Pero las mariposas siguen ahí aferradas a esa capilla sencilla que se niega a morir por el puro empeño de la comunidad que ahí aprendió a encontrarse para varios eventos. Aunque sea más por inercia que por verdadera adhesión al catecismo. Aunque sea con el pretexto de la procesión que es la antesala para la tomatera donde los hombres y las mujeres se acuerdan de los placeres del cuerpo. Aunque sea el fruto de ese sincretismo que a algunos les hace arriscar la nariz. Como si en la iglesia el cuerpo de verdad quedara fuera, como si la pureza de la misa implicara lavarse las manos tanto como para olvidar que recorrieron otro cuerpo sin querer necesariamente procrear un hijo.
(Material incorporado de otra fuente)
Lemma inode_rw_write s H ip n :
  inode_of s ip = Some n -> held_by (hartid (k_cpu s)) (i_slk n) -> length (d_addrs (i_d n)) = Z.to_nat N_ADDRS ->
  can_read s H (iblock (k_sb s) (inode_num n)) ->
  exists s', inode_rw ip true s = Ret tt s' /\
    becomes s (put_block (k_dev s) (iblock (k_sb s) (inode_num n))
      (blit (block (k_dev s) (iblock (k_sb s) (inode_num n))) (ioff (inode_num n)) (encode (i_d n))))
      (cpu_touch (k_cpu s)) H s'.
Proof.
  intros Hn Hh Hla (Hc & Hlen & Hx & Hnin). unfold inode_rw.
  rewrite (holding_inode _ _ _ _ _ Hn Hh), (bind_get_inode _ _ _ _ _ Hn). mrun.
  set (x := iblock (k_sb s) (inode_num n)) in *. change (u32 _) with x.
  destruct (buf_read_ok s H x Hc Hlen Hx Hnin) as (i & s1 & Hr & H1). mstep ltac:(exact Hr).
  rewrite <- (inode_of_frame s s1) in Hn by apply H1. rewrite (bind_get_inode _ _ _ _ _ Hn). mrun.
  destruct (ioff_range (inode_num n)) as [Ho1 Ho2].
  destruct (upd_data_ok _ _ _ _ (fun l => blit l (ioff (inode_num n)) (encode (i_d n))) _ (be_cache _ _ _ _ _ H1))
    as (s2 & Hs2 & H2).
  { apply good_blit; [apply good_block | apply is_bytes_encode | done |]. rewrite length_encode by done. done. }
  mstep ltac:(exact Hs2).
  destruct (buf_write_ok _ _ _ _ _ (be_cache _ _ _ _ _ H2)) as (s3 & Hs3 & H3). mstep ltac:(exact Hs3).
  destruct (buf_release_ok _ _ _ _ _ (be_cache _ _ _ _ _ H3)) as (s4 & Hs4 & H4).
  exists s4. split; [done|].
  pose proof (becomes_trans _ _ _ _ _ _ _ _ _ H2 (becomes_trans _ _ _ _ _ _ _ _ _ H3 H4)) as Hb.
  rewrite (be_dev _ _ _ _ _ H3), (be_dev _ _ _ _ _ H2), (be_dev _ _ _ _ _ H1),
    (be_cpu _ _ _ _ _ H3), (be_cpu _ _ _ _ _ H2) in Hb.
  by eapply becomes_done.
Qed.

Lemma inode_rw_read s H ip n :
  inode_of s ip = Some n -> held_by (hartid (k_cpu s)) (i_slk n) ->
  can_read s H (iblock (k_sb s) (inode_num n)) ->
  exists s', inode_rw ip false s = Ret tt s' /\
    becomes (put_inode ip (set_valid true (set_i_d (disk_inode (k_dev s) (k_sb s) (inode_num n)) n)) s)
      (k_dev s) (cpu_touch (k_cpu s)) H s'.
Proof.
  intros Hn Hh (Hc & Hlen & Hx & Hnin). unfold inode_rw.
  rewrite (holding_inode _ _ _ _ _ Hn Hh), (bind_get_inode _ _ _ _ _ Hn). mrun.
  set (x := iblock (k_sb s) (inode_num n)) in *. change (u32 _) with x.
  destruct (buf_read_ok s H x Hc Hlen Hx Hnin) as (i & s1 & Hr & H1). mstep ltac:(exact Hr).
  rewrite <- (inode_of_frame s s1) in Hn by apply H1. pose proof (inode_of_lt _ _ _ Hn) as Hlt.
  rewrite (buf_data_ok _ _ _ _ _ (fun l => slice l (ioff (inode_num n)) INODE_DISK_SIZE) _ (be_cache _ _ _ _ _ H1)). mrun.
  mstep ltac:(exact (upd_inode_eq _ _ _ _ Hn)).
  mstep ltac:(apply upd_inode_eq; rewrite inode_of_put by done; by rewrite decide_True).
  rewrite put_inode_twice. fold (disk_inode (k_dev s) (k_sb s) (inode_num n)).
  set (n' := set_valid true _). pose proof (becomes_put_inode _ _ _ _ _ ip n' H1) as H1'.
  destruct (buf_release_ok _ _ _ _ _ (be_cache _ _ _ _ _ H1')) as (s2 & Hs2 & H2).
  exists s2. split; [done|].
  rewrite (be_dev _ _ _ _ _ H1') in H2.
  eapply (becomes_done (put_inode ip n' s)); [by apply (cache_ext s) | exact H1' | exact H2].
Qed.

(** ** Locks *)

Lemma cache_push s H : cache s H -> cache (set_k_cpu (cpu_push (k_cpu s)) s) H.
Proof.
  intros Hc. destruct (cache_wf _ _ Hc) as [Hw Hn]. apply cache_cpu; [done | by apply cpu_push_wf | simpl; lia | done].
Qed.

Lemma cache_pop s H : Z.of_nat (length H) < noff (k_cpu s) -> cache s H -> cache (set_k_cpu (cpu_pop (k_cpu s)) s) H.
Proof.
  intros Hlt Hc. destruct (cache_wf _ _ Hc) as [Hw Hn].
  apply cache_cpu; [done | apply cpu_pop_wf; [done | lia] | simpl; lia | done].
Qed.

Lemma becomes_cpu s H c : cache (set_k_cpu c s) H -> becomes s (k_dev s) c H (set_k_cpu c s).
Proof. intros Hc. split; [unfold frame; by destruct s | done..]. Qed.

Lemma cpu_touch_push_wf c : cpu_wf c -> cpu_touch (cpu_push c) = cpu_push c.
Proof. intros [H0 _]. destruct (cpu_touch_push c) as [|]; [done | lia]. Qed.

Lemma acquire_islk s ip n : inode_of s ip = Some n -> is_free (i_slk n) ->
  acquire (inode_slk ip) s
  = Ret tt (set_k_cpu (cpu_push (k_cpu s)) (put_inode ip (set_i_slk (take_lock (hartid (k_cpu s)) (i_slk n)) n) s)).
Proof. intros Hn Hf. rewrite acquire_eq; cbn [lk_get lk_set inode_slk]; by rewrite Hn. Qed.

Lemma acquire_islk_held s ip n : inode_of s ip = Some n -> held_by (hartid (k_cpu s)) (i_slk n) ->
  exists s', acquire (inode_slk ip) s = Panic "acquire" s'.
Proof. intros Hn Hh. apply acquire_twice. cbn [lk_get inode_slk]. by rewrite Hn. Qed.

Lemma release_islk s ip n : inode_of s ip = Some n -> cpu_wf (k_cpu s) -> 0 < noff (k_cpu s) ->
  held_by (hartid (k_cpu s)) (i_slk n) ->
  release (inode_slk ip) s
  = Ret tt (set_k_cpu (cpu_pop (k_cpu s)) (put_inode ip (set_i_slk (drop_lock (i_slk n)) n) s)).
Proof. intros Hn ? ? ?. rewrite release_eq; cbn [lk_get lk_set inode_slk]; by rewrite ?Hn. Qed.

(** The inode after [inode_lock]. *)
Definition locked_inode (d : D) (sb : super_block) (h : Z) (n : inode) : inode :=
  let n := set_i_slk (take_lock h (i_slk n)) n in
  if valid n then n else set_valid true (set_i_d (disk_inode d sb (inode_num n)) n).

Lemma can_read_cpu s H x c : cache (set_k_cpu c s) H -> can_read s H x -> can_read (set_k_cpu c s) H x.
Proof. intros Hc (_ & ? & ? & ?). by split_and!. Qed.

Lemma can_read_put s H x ip n : can_read s H x -> can_read (put_inode ip n s) H x.
Proof. intros (? & ? & ? & ?). split_and!; try done. by apply (cache_ext s). Qed.

Lemma inode_lock_ok s H ip n :
  inode_of s ip = Some n -> 1 <= i_ref n -> is_free (i_slk n) ->
  can_read s H (iblock (k_sb s) (inode_num n)) ->
  exists s', inode_lock (Some ip) s = Ret tt s' /\
    becomes (put_inode ip (locked_inode (k_dev s) (k_sb s) (hartid (k_cpu s)) n) s)
      (k_dev s) (cpu_push (k_cpu s)) H s'.
Proof.
  intros Hn Href Hf Hr. pose proof (inode_of_lt _ _ _ Hn) as Hlt. destruct Hr as (Hc & Hr).
  destruct (cache_wf _ _ Hc) as [Hw _]. unfold inode_lock. rewrite (bind_get_inode _ _ _ _ _ Hn), kassert_true
    by (by apply Z.leb_le).
  mstep ltac:(exact (acquire_islk _ _ _ Hn Hf)). set (n1 := set_i_slk _ n).
  set (s1 := put_inode ip n1 s).
  assert (cache s1 H) as Hc1 by (by apply (cache_ext s)).
  pose proof (cache_push _ _ Hc1) as Hc2. set (s2 := set_k_cpu _ s1). change (set_k_cpu _ s1) with s2 in Hc2.
  assert (inode_of s2 ip = Some n1) as Hn1.
  { change (inode_of s1 ip = Some n1). subst s1. rewrite inode_of_put by done. by rewrite decide_True. }
  rewrite (bind_get_inode _ _ _ _ _ Hn1). unfold locked_inode. fold n1.
  pose proof (becomes_cpu s1 H _ Hc2) as Hb2.
  destruct (valid n1); cbn [negb when].
  - exists s2. split; [done|]. exact Hb2.
  - destruct (inode_rw_read s2 H ip n1 Hn1) as (s' & Hrw & Hb); [done | by split |].
    exists s'. split; [exact Hrw|]. change (k_cpu s2) with (cpu_push (k_cpu s)) in Hb.
    rewrite cpu_touch_push_wf in Hb by done.
    change (k_dev s2) with (k_dev s) in Hb. change (k_sb s2) with (k_sb s) in Hb.
    set (n2 := set_valid true _) in *.
    eapply becomes_trans; [|exact Hb].
    pose proof (becomes_put_inode _ _ _ _ _ ip n2 Hb2) as Hb3. subst s1.
    rewrite put_inode_twice in Hb3. exact Hb3.
Qed.

(** The error branches of [inode_lock]. *)
Lemma inode_lock_unreferenced s ip n :
  inode_of s ip = Some n -> i_ref n < 1 -> inode_lock (Some ip) s = Panic "inode_lock: ref < 1" s.
Proof.
  intros Hn Href. unfold inode_lock. rewrite (bind_get_inode _ _ _ _ _ Hn). apply kassert_false.
  apply Z.leb_gt. lia.
Qed.

Lemma inode_lock_twice s ip n :
  inode_of s ip = Some n -> 1 <= i_ref n -> held_by (hartid (k_cpu s)) (i_slk n) ->
  exists s', inode_lock (Some ip) s = Panic "acquire" s'.
Proof.
  intros Hn Href Hh. unfold inode_lock. rewrite (bind_get_inode _ _ _ _ _ Hn), kassert_true by (by apply Z.leb_le).
  destruct (acquire_islk_held _ _ _ Hn Hh) as (s' & Ha). exists s'. by apply bind_panic_eq.
Qed.

Lemma inode_unlock_ok s H ip n :
  inode_of s ip = Some n -> held_by (hartid (k_cpu s)) (i_slk n) -> cache s H ->
  Z.of_nat (length H) < noff (k_cpu s) ->
  exists s', inode_unlock ip s = Ret tt s' /\
    becomes (put_inode ip (set_i_slk (drop_lock (i_slk n)) n) s) (k_dev s) (cpu_pop (k_cpu s)) H s'.
Proof.
  intros Hn Hh Hc Hlt. destruct (cache_wf _ _ Hc) as [Hw _]. unfold inode_unlock.
  rewrite (holding_inode _ _ _ _ _ Hn Hh). rewrite (release_islk _ _ _ Hn Hw) by (done || lia).
  eexists. split; [done|]. apply (becomes_cpu (put_inode _ _ _)).
  apply (cache_pop (put_inode _ _ _)); [done|]. by apply (cache_ext s).
Qed.

(** ** The inode cache *)

(** The slot that [inode_alloc] returns and its new content: the entry that has
    the number, referenced or not, else the first one without references. *)
Definition alloc_slot (l : list inode) (num : Z) : option (nat * inode) :=
  match list_find (fun n => inode_num n = num) l with
  | Some (i, n) => Some (i, set_i_ref (u32 (i_ref n + 1)) n)
  | None =>
      match list_find (fun n => i_ref n = 0) l with
      | Some (i, n) => Some (i, mk_inode (i_d n) num 1 false (i_slk n))
      | None => None
      end
  end.

Record ic_ok s : Prop := {
  ic_len : length (inodes (k_ic s)) = N_INODE;
  ic_free_lk : is_free (lk_icache (k_ic s))
}.

(** [lk_icache] was taken and released. *)
Definition ic_touched s : icache := mk_icache (inodes (k_ic s)) (drop_lock (lk_icache (k_ic s))).

Lemma seq_split (n i : nat) : (i < n)%nat -> seq 0 n = seq 0 i ++ i :: seq (S i) (n - i - 1).
Proof.
  intros Hi. replace n with (i + S (n - i - 1))%nat at 1 by lia. by rewrite seq_app.
Qed.

(** A loop over the cache that stops at the first entry with a property. *)
Lemma scan_none {A} (P : inode -> Prop) `{!forall n, Decision (P n)} s (body : nat -> M (kstate D) (option A)) :
  length (inodes (k_ic s)) = N_INODE -> list_find P (inodes (k_ic s)) = None ->
  (forall i n, inode_of s i = Some n -> ~ P n -> body i s = Ret None s) ->
  for_return (seq 0 N_INODE) body s = Ret None s.
Proof.
  intros Hl Hf Hb. apply for_return_none. intros i Hi%elem_of_seq.
  destruct (lookup_lt_is_Some_2 (inodes (k_ic s)) i) as [n Hn]; [lia|].
  apply (Hb i n Hn). apply list_find_None in Hf. by eapply Forall_lookup_1 in Hf.
Qed.

Lemma scan_some {A} (P : inode -> Prop) `{!forall n, Decision (P n)} s (body : nat -> M (kstate D) (option A))
    i n r s' :
  length (inodes (k_ic s)) = N_INODE -> list_find P (inodes (k_ic s)) = Some (i, n) ->
  (forall i n, inode_of s i = Some n -> ~ P n -> body i s = Ret None s) ->
  body i s = Ret (Some r) s' ->
  for_return (seq 0 N_INODE) body s = Ret (Some r) s'.
Proof.
  intros Hl (Hi & HP & Hbefore)%list_find_Some Hb Hr. pose proof (lookup_lt_Some _ _ _ Hi) as Hlt.
  rewrite (seq_split N_INODE i) by lia. apply for_return_hit; [|done].
  intros j Hj%elem_of_seq. destruct (lookup_lt_is_Some_2 (inodes (k_ic s)) j) as [m Hm]; [lia|].
  apply (Hb j m Hm). by apply (Hbefore j m); [|lia].
Qed.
Yo colgaría las mariposas de papel también sobre las sotanas de los curas, para adornarlas quizás un poquito, para llamar la atención sobre el cuerpo que existe bajo ellas. Que por esa negación hoy la capilla se puede quedar vacía, cuando afuera el cuerpo y la intimidad son cada vez más un articulador del orden social. Porque ahora importa siempre ser coherente con el cuerpo y el deseo, por eso una mariposa homosexual que se precie de tal no querrá pisar jamás una iglesia, el hito más visible del castigo a su identidad. Como si ser el mariposeo orgulloso no implicara negociar a veces en el trabajo la propia apariencia. A mí no me convence esa postura, ni tampoco la del homosexual piadoso que piensa que quien abomina de la Iglesia es un pobre sujeto enrabiado y un poco ignorante al final. Porque ni el rabioso ni el piadoso han querido ver las mariposas pegadas en la iglesia, el empeño porfiado de estar ahí. Porque la distracción de la pelea política, la deconstrucción del pensamiento esencialista, siempre quedan fuera de esa capilla que subsiste queriendo parecer una casa, donde cada uno pega las fotos de su propio bienestar, de sus momentos felices, para ayudar a pasar las penas cuando la muerte nos visite.
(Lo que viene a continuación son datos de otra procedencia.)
(* ===== verification/DirSpec.v ===== *)
(** * DirSpec: directories as finite maps, paths as lists of names

    [dfind] is the reference view of a directory block: the first used entry
    whose name is the given string.  The operations search, extend and shrink
    this view; [components] is the reference view of a path. *)

From S2P Require Import Prelude Bytes Kstring Spinlock Kernel Disk Buf BufSpec Bitmap BitmapSpec.
From S2P Require Import Inode InodeMeta InodeSpec InodeData Dir.

(** ** Strings in arrays *)

Lemma cstr_from_unique (p : Z -> Z) (c : list Z) i n :
  (length c <= n)%nat -> (forall j a, c !! j = Some a -> p (i + Z.of_nat j) = a /\ a <> 0) ->
  ((length c < n)%nat -> p (i + Z.of_nat (length c)) = 0) -> cstr_from p i n = c.
Proof.
  revert i n; induction c as [|a c IH]; intros i n Hl Hc He.
  - destruct n as [|n]; [done|]. cbn [cstr_from]. simpl in He. rewrite Z.add_0_r in He. by rewrite He by lia.
  - destruct n as [|n]; [simpl in Hl; lia|]. cbn [cstr_from].
    destruct (Hc 0%nat a eq_refl) as [Ha Hne]. rewrite Z.add_0_r in Ha.
    rewrite Ha, (proj2 (Z.eqb_neq _ _) Hne). f_equal. apply IH.
    + simpl in Hl. lia.
    + intros j b Hj. destruct (Hc (S j) b Hj) as [Hp ?]. split; [|done]. rewrite <- Hp. f_equal. lia.
    + intros Hlt. rewrite <- He by (simpl; lia). f_equal. simpl. lia.
Qed.

Lemma cstr_lookup p n j a : cstr p n !! j = Some a -> p (Z.of_nat j) = a /\ a <> 0.
Proof.
  intros Hj. pose proof (lookup_lt_Some _ _ _ Hj) as Hlt. unfold cstr in *.
  destruct (cstr_from_lookup_lt _ _ _ _ Hlt) as [He Hne]. rewrite He in Hj. injection Hj as <-.
  rewrite Z.add_0_l in *. done.
Qed.

Lemma cstr_of_strncpy_bytes p q n : 0 <= n ->
  (forall j, 0 <= j < n -> q j = byte_at (strncpy_bytes p n) j) -> cstr q n = cstr p n.
Proof.
  intros Hn Hq. pose proof (length_cstr p n) as Hl. unfold cstr at 1. apply cstr_from_unique; [done | |].
  - intros j a Hj. pose proof (lookup_lt_Some _ _ _ Hj) as Hlt. destruct (cstr_lookup _ _ _ _ Hj) as [_ Hne].
    split; [|done]. rewrite Z.add_0_l, Hq by lia. unfold byte_at, strncpy_bytes. rewrite Nat2Z.id.
    apply list_lookup_total_correct. by rewrite lookup_app_l by done.
  - intros Hlt. rewrite Z.add_0_l, Hq by lia. unfold byte_at, strncpy_bytes. rewrite Nat2Z.id.
    apply list_lookup_total_correct. rewrite lookup_app_r by lia. apply lookup_replicate_2. lia.
Qed.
Allá la exégesis, la hermenéutica y la colección griega de palabras que hipnotizan como las letanías. Si se trata de volver a la iglesia, ahora que estoy grande prefiero decir que da lo mismo si te quieren o no allá dentro porque al final uno llega buscando algo que nunca está muy claro, uno se engrupe con promesas que a veces son verdad y otras veces parecen una estafa. Y que uno aprendió de Dios en una comunidad que es tan ignorante pero busquilla como uno.  Por eso hoy que es Jueves Santo y el rito empieza otra vez, que a pesar que un imbécil católico pide no compadecer a un asesinado porque su deseo lo hizo ser un mal ciudadano, las mariposas en la iglesia todavía no vuelan y se aferran a la pared, homenajeando las manos que las fabricaron y las pusieron ahí.

Y es esa continuidad de la vida la que hace que querer arrancarlas no tenga sentido.